**INSTRUCTIONS FOR THE TASK**
Of the entries below, return only those lines from the line with "fst (Connection.kick bound c)" to the line with "- apply Hv.", exactly, both included.

**STORED DATA**
(** A [CommandFailed] out of [_interact] names a declared failure. *)
Lemma interact_failed_declared c command ok err verb status results :
  fst (Connection._interact command ok err c)
  = Raise (CommandFailed verb status results) ->
  py_in status err = true.
Proof.
  destruct (fst (exchange command c)) as [[st rs]|e] eqn:Hx.
  - rewrite (interact_after_exchange _ _ ok err _ _ Hx).
    destruct (py_in st ok); [discriminate|].
    destruct (py_in st err) eqn:Herr; unfold bind, item0;
      destruct (split command); simpl; try discriminate.
    now intros [= _ <- _].
  - rewrite (interact_exchange_fails _ _ ok err _ Hx). simpl.
    apply exchange_raises in Hx as [->|[->| ->]]; discriminate.
Qed.

Lemma interact_value_failed_declared c command ok err verb status results :
  fst (Connection._interact_value command ok err c)
  = Raise (CommandFailed verb status results) ->
  py_in status err = true.
Proof.
  unfold Connection._interact_value, bind.
  pose proof (interact_failed_declared c command ok err verb status results)
    as H.
  destruct (Connection._interact command ok err c) as [[rs|e] c1];
    simpl in *.
  - destruct rs; discriminate.
  - intros [= ->]. now apply H.
Qed.

(** X9. [reserve] and [ignore] never end in [CommandFailed]: every
    declared failure is turned into a result or into [DeadlineSoon].  And
    every [Job] that [reserve] returns has its [reserved] flag set. *)
Theorem reserve_ignore_never_CommandFailed c verb status results :
  (forall timeout,
   fst (Connection.reserve timeout c)
   <> Raise (CommandFailed verb status results))
  /\
  (forall name,
   fst (Connection.ignore name c)
   <> Raise (CommandFailed verb status results))
  /\
  (forall timeout j,
   fst (Connection.reserve timeout c) = Ok (Some j) -> reserved j = true).
Proof.
  split; [|split].
  - intros timeout. unfold Connection.reserve, except_CommandFailed, bind.
    destruct (Connection._interact_job _ _ _ true c) as [[j|e] c1]; simpl;
      [discriminate|].
    destruct e; simpl; try discriminate.
    destruct (bytes_eqb status0 (B "TIMED_OUT")); [discriminate|].
    destruct (bytes_eqb status0 (B "DEADLINE_SOON")); discriminate.
  - intros [name|s]; [|discriminate].
    unfold Connection.ignore, except_CommandFailed, bind.
    destruct (Connection._interact_value _ _ _ c) as [[v|e] c1]; simpl.
    + unfold int_. destruct (py_int v); discriminate.
    + destruct e; discriminate.
  - intros timeout j. unfold Connection.reserve, except_CommandFailed, bind.
    pose proof (interact_job_reserved_flag c
                  (Connection.reserve_command timeout) [B "RESERVED"]
                  [B "DEADLINE_SOON"; B "TIMED_OUT"] true) as H.
    destruct (Connection._interact_job _ _ _ true c) as [[j0|e] c1];
      simpl in *.
    + intros [= <-]. now apply H.
    + destruct e; simpl; try discriminate.
      destruct (bytes_eqb status0 (B "TIMED_OUT")); [discriminate|].
      destruct (bytes_eqb status0 (B "DEADLINE_SOON")); discriminate.
Qed.

(** X10. The verbs that declare no failure status ([kick], [using],
    [use], [watch]) never raise [CommandFailed]: any status other than
    their success status is an [UnexpectedResponse]. *)
Theorem undeclared_failure_never_CommandFailed c verb status results :
  (forall bound,
   fst (Connection.kick bound c)
   <> Raise (CommandFailed verb status results))
  /\
  fst (Connection.using_ c) <> Raise (CommandFailed verb status results)
  /\
  (forall name,
   fst (Connection.use name c) <> Raise (CommandFailed verb status results))
  /\
  (forall name,
   fst (Connection.watch name c)
   <> Raise (CommandFailed verb status results)).
Proof.
  assert (Hv : forall command ok,
             fst (Connection._interact_value command ok [] c)
             <> Raise (CommandFailed verb status results)).
  { intros command ok H.
    apply interact_value_failed_declared in H. discriminate H. }
  split; [|split; [|split]].
  - intros bound. unfold Connection.kick, bind.
    specialize (Hv (B "kick " ++ fmt_d bound ++ crlf) [B "KICKED"]).
    destruct (Connection._interact_value _ _ _ c) as [[v|e] c1];
      simpl in *.
    + unfold int_. destruct (py_int v); discriminate.
    + intros [= ->]. now apply Hv.
  - apply Hv.
  - intros [name|s]; [apply Hv | discriminate].
  - intros [name|s]; [|discriminate].
    unfold Connection.watch, bind.
    specialize (Hv (B "watch " ++ name ++ crlf) [B "WATCHING"]).
    destruct (Connection._interact_value _ _ _ c) as [[v|e] c1];
      simpl in *.
    + unfold int_. destruct (py_int v); discriminate.
    + intros [= ->]. now apply Hv.
Qed.

End Downgrades.

Section Documents.

Context {DS : Type}.
Implicit Types (t : Transport DS) (c : Connection DS).
Implicit Types (command status verb : bytes) (results ok err : list bytes).

Lemma on_socket_parse_yaml {A} (f : M (Transport DS) A) c :
  _parse_yaml (snd (on_socket f c)) = _parse_yaml c.
Proof. unfold on_socket. now destruct (f (_socket c)). Qed.

Lemma read_response_parse_yaml c :
  _parse_yaml (snd (Connection._read_response c)) = _parse_yaml c.
Proof.
  unfold Connection._read_response, bind.
  pose proof (on_socket_parse_yaml (SocketError_wrap readline) c) as H.
  destruct (on_socket (SocketError_wrap readline) c) as [[line|e] c1];
    simpl in *; [|assumption].
  destruct line as [|x line]; simpl; [assumption|].
  destruct (split (x :: line)); simpl; assumption.
Qed.

Lemma exchange_parse_yaml c command :
  _parse_yaml (snd (exchange command c)) = _parse_yaml c.
Proof.
  unfold exchange, bind.
  pose proof (on_socket_parse_yaml (SocketError_wrap (sendall command)) c)
    as H.
  destruct (on_socket (SocketError_wrap (sendall command)) c)
    as [[[]|e] c1]; simpl in *; [|assumption].
  now rewrite read_response_parse_yaml.
Qed.

Lemma read_body_parse_yaml c (size : Z) :
  _parse_yaml (snd (Connection._read_body size c)) = _parse_yaml c.
Proof.
  unfold Connection._read_body, bind.
  pose proof (on_socket_parse_yaml (SocketError_wrap (read size)) c) as H.
  destruct (on_socket (SocketError_wrap (read size)) c) as [[data|e] c1];
    simpl in *; [|assumption].
  pose proof (on_socket_parse_yaml (SocketError_wrap (read 2)) c1) as H1.
  destruct (on_socket (SocketError_wrap (read 2)) c1) as [[tr|e] c2];
    simpl in *; [|congruence].
  destruct ((0 <? size) && match data with [] => true | _ => false end);
    simpl; congruence.
Qed.

Lemma yaml_call_is_interact_yaml (v : yaml_verb) :
  exists err,
    @yaml_call DS v = Connection._interact_yaml (yaml_command v) [B "OK"] err.
Proof. destruct v; eexists; reflexivity. Qed.

Lemma interact_yaml_decodes c command err size n data :
  fst (exchange command c) = Ok (B "OK", [size]) ->
  py_int size = Some n ->
  fst (Connection._read_body n (snd (exchange command c))) = Ok data ->
  Connection._interact_yaml command [B "OK"] err c
  = (_parse_yaml c data,
     snd (Connection._read_body n (snd (exchange command c)))).
Proof.
  intros Hx Hn Hb. unfold Connection._interact_yaml, bind.
  rewrite (interact_ok c command [B "OK"] err (B "OK") [size] Hx eq_refl).
  unfold int_. rewrite Hn. unfold ret at 1.
  pose proof (read_body_parse_yaml (snd (exchange command c)) n) as Hp.
  destruct (Connection._read_body n (snd (exchange command c))) as [r c2].
  simpl in *. subst r. now rewrite Hp, exchange_parse_yaml.
Qed.

Lemma read_body_framed c (data trailer rest : bytes) :
  faults (_socket c) = [] ->
  rbuf (_socket c) = data ++ trailer ++ rest ->
  List.length trailer = 2%nat ->
  Connection._read_body (Z.of_nat (List.length data)) c
  = (Ok data,
     mkConnection
       (mkTransport (peer_step (_socket c)) (peer_state (_socket c)) rest
          (sent (_socket c)) [])
       (_parse_yaml c)).
Proof.
  destruct c as [[step d r s f] parse].
  cbn [_socket faults rbuf peer_step peer_state sent _parse_yaml].
  intros -> -> Htrailer.
  destruct trailer as [|x [|y [|z trailer]]]; try discriminate.
  unfold Connection._read_body, bind, on_socket, SocketError_wrap, read,
    io_call.
  assert (H1 : (Z.of_nat (List.length data) <? -1) = false)
    by (apply Z.ltb_ge; lia).
  assert (H2 : (Z.of_nat (List.length data) =? -1) = false)
    by (apply Z.eqb_neq; lia).
  cbn [_socket faults rbuf peer_step peer_state sent _parse_yaml].
  rewrite H1, H2, firstn_exact, skipn_exact.
  cbn [_socket faults rbuf peer_step peer_state sent _parse_yaml].
  change (2 <? -1) with false. change (2 =? -1) with false.
  cbn [_socket faults rbuf peer_step peer_state sent _parse_yaml].
  destruct data as [|b data]; [reflexivity|].
  rewrite andb_false_r. reflexivity.
Qed.
(** * The RSC hot-module-replacement plugin of waku, embedded in Rocq

    Source: the module that defines [rscHmrPlugin], [moduleImport],
    [generateInitialScripts] and [hotUpdate].

    The development follows the file top-down:
    - [JsString]: the [String.prototype] methods the plugin calls;
    - [JsSet]: an ECMAScript [Set] holding objects, insertion ordered,
      compared by reference;
    - the [transform] hook;
    - the module state ([modulePendingMap]), the suspended [moduleImport]
      calls and the trace of what was handed to [vite.hot.send];
    - [moduleImport], [hotUpdate], the [connection] event;
    - [generateInitialScripts] and the tags it pushes;
    - the client-side [rsc-reload] handler of [injectingHmrCode];
    - from the command line entry point: the command dispatch, the
      [deploy] target of [runBuild], [startServer] and [loadApi]. *)

From Stdlib Require Import String Ascii List Bool Arith Lia.
From stdpp Require Import gmap strings list.

Local Open Scope string_scope.
Local Open Scope list_scope.

(** ** JavaScript strings *)

Module JsString.

(** [s.startsWith(p)] *)
Definition startsWith (s p : string) : bool := String.prefix p s.

(** [s.endsWith(p)]: the last [length p] code units of [s] are [p]. *)
Definition endsWith (s p : string) : bool :=
  (String.length p <=? String.length s)%nat &&
  String.eqb
    (String.substring (String.length s - String.length p) (String.length p) s) p.

(** [s.includes(p)], by scanning every start position. *)
Fixpoint includes (s p : string) : bool :=
  String.prefix p s ||
  match s with
  | EmptyString => false
  | String _ s' => includes s' p
  end.

(** [s.replace(pattern, replacement)] with a string pattern: only the
    first occurrence is replaced, and a string without occurrence is
    returned as it is.  The replacement is inserted literally: the
    replacements the plugin passes contain no [$] (lemma
    [replacements_have_no_dollar] below), so no [$&]-style substitution
    applies. *)
Definition replace (s pattern replacement : string) : string :=
  match String.index 0 pattern s with
  | None => s
  | Some i =>
      String.substring 0 i s +:+ replacement +:+
      String.substring (i + String.length pattern)
                       (String.length s - (i + String.length pattern)) s
  end.

(** ASCII lower-casing, as the HTML parser applies to attribute names. *)
Definition lower_ascii (c : ascii) : ascii :=
  let n := nat_of_ascii c in
  if (65 <=? n)%nat && (n <=? 90)%nat then ascii_of_nat (n + 32) else c.

Fixpoint toLowerCase (s : string) : string :=
  match s with
  | EmptyString => EmptyString
  | String c s' => String (lower_ascii c) (toLowerCase s')
  end.

End JsString.

(** ** The [transform] hook (source lines 81-131) *)

Definition FETCH_RSC_LINE : string :=
  "export const fetchRSC = (input, searchParamsString, setElements, cache = fetchCache)=>{".

Definition fetchRSC_injection : string :=
"
{
  const refetchRsc = () => {
    cache.splice(0);
    const data = fetchRSC(input, searchParamsString, setElements, cache);
    setElements(data);
  };
  globalThis.__WAKU_RSC_RELOAD_LISTENERS__ ||= [];
  const index = globalThis.__WAKU_RSC_RELOAD_LISTENERS__.indexOf(globalThis.__WAKU_REFETCH_RSC__);
  if (index !== -1) {
    globalThis.__WAKU_RSC_RELOAD_LISTENERS__.splice(index, 1, refetchRsc);
  } else {
    globalThis.__WAKU_RSC_RELOAD_LISTENERS__.push(refetchRsc);
  }
  globalThis.__WAKU_REFETCH_RSC__ = refetchRsc;
}
".

Definition INNER_ROUTER_LINE : string := "function InnerRouter() {".

Definition innerRouter_injection : string :=
"
{
  const refetchRoute = () => {
    const input = getInputString(loc.path);
    refetch(input, loc.searchParams);
  };
  globalThis.__WAKU_RSC_RELOAD_LISTENERS__ ||= [];
  const index = globalThis.__WAKU_RSC_RELOAD_LISTENERS__.indexOf(globalThis.__WAKU_REFETCH_ROUTE__);
  if (index !== -1) {
    globalThis.__WAKU_RSC_RELOAD_LISTENERS__.splice(index, 1, refetchRoute);
  } else {
    globalThis.__WAKU_RSC_RELOAD_LISTENERS__.unshift(refetchRoute);
  }
  globalThis.__WAKU_REFETCH_ROUTE__ = refetchRoute;
}
".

**TASK OUTPUT**
   fst (Connection.kick bound c)
   <> Raise (CommandFailed verb status results))
  /\
  fst (Connection.using_ c) <> Raise (CommandFailed verb status results)
  /\
  (forall name,
   fst (Connection.use name c) <> Raise (CommandFailed verb status results))
  /\
  (forall name,
   fst (Connection.watch name c)
   <> Raise (CommandFailed verb status results)).
Proof.
  assert (Hv : forall command ok,
             fst (Connection._interact_value command ok [] c)
             <> Raise (CommandFailed verb status results)).
  { intros command ok H.
    apply interact_value_failed_declared in H. discriminate H. }
  split; [|split; [|split]].
  - intros bound. unfold Connection.kick, bind.
    specialize (Hv (B "kick " ++ fmt_d bound ++ crlf) [B "KICKED"]).
    destruct (Connection._interact_value _ _ _ c) as [[v|e] c1];
      simpl in *.
    + unfold int_. destruct (py_int v); discriminate.
    + intros [= ->]. now apply Hv.
  - apply Hv.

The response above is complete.